Disclaimer: Please be aware that the information in this article may be outdated regarding the legality of noncompete agreements in Minnesota. For the most current information, please refer to our latest article here: Minnesota Legislature Bans Employee Noncompete Agreements.
This article provides general information and is not legal advice. Consult a qualified attorney for personalized guidance.
Most employee-employer agreements (e.g., non-compete, non-disclosure, change-in-control, severance and employment agreements) include one or more provisions that restrict an employee from disclosing trade secrets and other confidential information owned by the employer, except in specific, narrow circumstances. A frequently overlooked compliance requirement in these agreements is the DTSA immunity provision.
The DTSA (Defend Trade Secrets Act of 2016) was enacted three and one-half years ago as an amendment to the Economic Espionage Act of 1996. That amendment created a federal cause of action for businesses for trade secret misappropriation and included powerful trade secret enforcement remedies not always available at the state level. (Before 2016, the misappropriation of trade secrets generally was regulated only on a state-by-state basis.) These remedies included the right of a business to an ex parte order for seizure of property as necessary to prevent the dissemination or use of a stolen trade secret, the right to payment of royalties from the misappropriating party or recipient of the stole trade secrets and attorney’s fees when the misappropriation is in bad faith.

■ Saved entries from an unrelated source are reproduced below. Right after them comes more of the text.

(** An integer [zd * 2^td] whose odd part fits 53 digits converts
    exactly. *)
Lemma of_int_dyadic zd td :
  0 <= zd < 2 ^ 53 -> 0 <= td -> zd * 2 ^ td < 2 ^ 1024 ->
  F64.of_int (zd * 2 ^ td) = F64.dyadic zd td.
Proof.
  intros [Hz Hlt] Htd Hfin.
  destruct (Z.eq_dec zd 0) as [->|Hne]; [done|].
  assert (HP : 0 < 2 ^ td) by (apply Z.pow_pos_nonneg; lia).
  assert (Hn : F64.digits zd <= 53) by (apply digits_lt_pow; lia).
  pose proof (digits_pos zd ltac:(lia)) as Hn0.
  pose proof (digits_shift zd td ltac:(lia) Htd) as HD.
  assert (HD' : F64.digits (zd * 2 ^ td) <= 1024) by (apply digits_lt_pow; nia).
  destruct (Z.le_gt_cases (F64.digits (zd * 2 ^ td)) 53) as [Hsmall|Hlarge].
  - rewrite of_int_exact.
    2:{ split; [nia|]. pose proof (digits_bounds (zd * 2 ^ td) ltac:(nia)) as [_ Hh].
        assert (2 ^ F64.digits (zd * 2 ^ td) <= 2 ^ 53)
          by (apply Z.pow_le_mono_r; lia). lia. }
    rewrite !dyadic_pos by (lia || nia). rewrite HD. f_equal; [|lia].
    f_equal. rewrite <- Z.mul_assoc, <- Z.pow_add_r by lia. f_equal. f_equal. lia.
  - remember (zd * 2 ^ td) as M eqn:HM.
    assert (HMpos : 0 < M) by nia.
    unfold F64.of_int, binary_normalize, binary_round, F64.prec, F64.emax.
    destruct M as [|p|p]; [lia| |lia].
    change (Zpos (digits2_pos p)) with (F64.digits (Zpos p)) in *.
    rewrite Z.add_0_r, fexp_64 by lia. unfold shl_align.
    destruct (F64.digits (Zpos p) - 53 - 0) as [|q|q] eqn:Hq; [lia| |lia].
    rewrite binary_round_aux_pos by lia.
    unfold round_pos. set (s := F64.digits (Zpos p) - 53).
    assert (Hs : 0 < s <= td) by lia.
    assert (Hsplit : Zpos p = zd * 2 ^ (td - s) * 2 ^ s).
    { rewrite HM, <- Z.mul_assoc, <- Z.pow_add_r by lia. f_equal. f_equal. lia. }
    assert (HPs : 0 < 2 ^ s) by (apply Z.pow_pos_nonneg; lia).
    assert (Hq' : Zpos p / 2 ^ s = zd * 2 ^ (td - s))
      by (rewrite Hsplit; apply Z.div_mul; lia).
    assert (Hr : Zpos p mod 2 ^ s = 0)
      by (rewrite Hsplit; apply Z.mod_mul; lia).
    assert (Hrne : rne (Zpos p) s = zd * 2 ^ (td - s)).
    { unfold rne. rewrite Hq', Hr.
      destruct (Z.ltb_spec (2 ^ s) (2 * 0)); [lia|].
      destruct (Z.eqb_spec (2 ^ s) (2 * 0)); [lia|]. done. }
    rewrite Hrne.
    replace (td - s) with (53 - F64.digits zd) by lia.
    pose proof (digits_bounds zd ltac:(lia)) as [_ Hh].
    assert (Hm : zd * 2 ^ (53 - F64.digits zd) < 2 ^ 53).
    { replace (2 ^ 53) with (2 ^ F64.digits zd * 2 ^ (53 - F64.digits zd)).
      - assert (0 < 2 ^ (53 - F64.digits zd)) by (apply Z.pow_pos_nonneg; lia). nia.
      - rewrite <- Z.pow_add_r by lia. f_equal. lia. }
    destruct (Z.eqb_spec (zd * 2 ^ (53 - F64.digits zd)) (2 ^ 53)); [lia|].
    destruct (Z.leb_spec (0 + s) 971); [|lia].
    rewrite dyadic_pos by lia. f_equal. lia.
Qed.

Congress also added (at the last minute) certain protections for individuals against whom trade secret violations often are asserted – employees and ex-employees. Among those protections is immunity from criminal prosecution or civil liability under any trade secret law (not just the DTSA), provided that the individual makes the disclosure of the trade secret:
- in confidence to a federal, state, or local government official, either directly or indirectly, or to a private attorney, solely for the purpose of reporting or investigating a suspected violation of law; or
- in a complaint or other document filed in a lawsuit or other proceeding, if such filing is made under seal; or
- in connection with a whistleblower retaliation lawsuit, to the employee’s own attorney, or in a civil complaint or other court document, provided that the trade secret information be limited to use in the court proceeding only if necessary and provided every document containing the trade secret is filed under seal.Notably, the DTSA requires that these immunity provisions be directly included or cross-referenced “in any contract or agreement with an employee that governs the use of a trade secret or other confidential information.” This requirement is applicable to all such contracts that were entered into after May 2016, so this requirement applies only prospectively to new agreements or amendments to established agreements.The consequence of failing to include an immunity clause is not clear. Congress did not include a penalty for failing to comply. However, any failure of compliance under the DTSA puts at risk a company’s right to seek relief under the DTSA.
Takeaway
All businesses should update all of their standard NDAs, non-compete, employment and severance agreements to ensure that they are DTSA-compliant.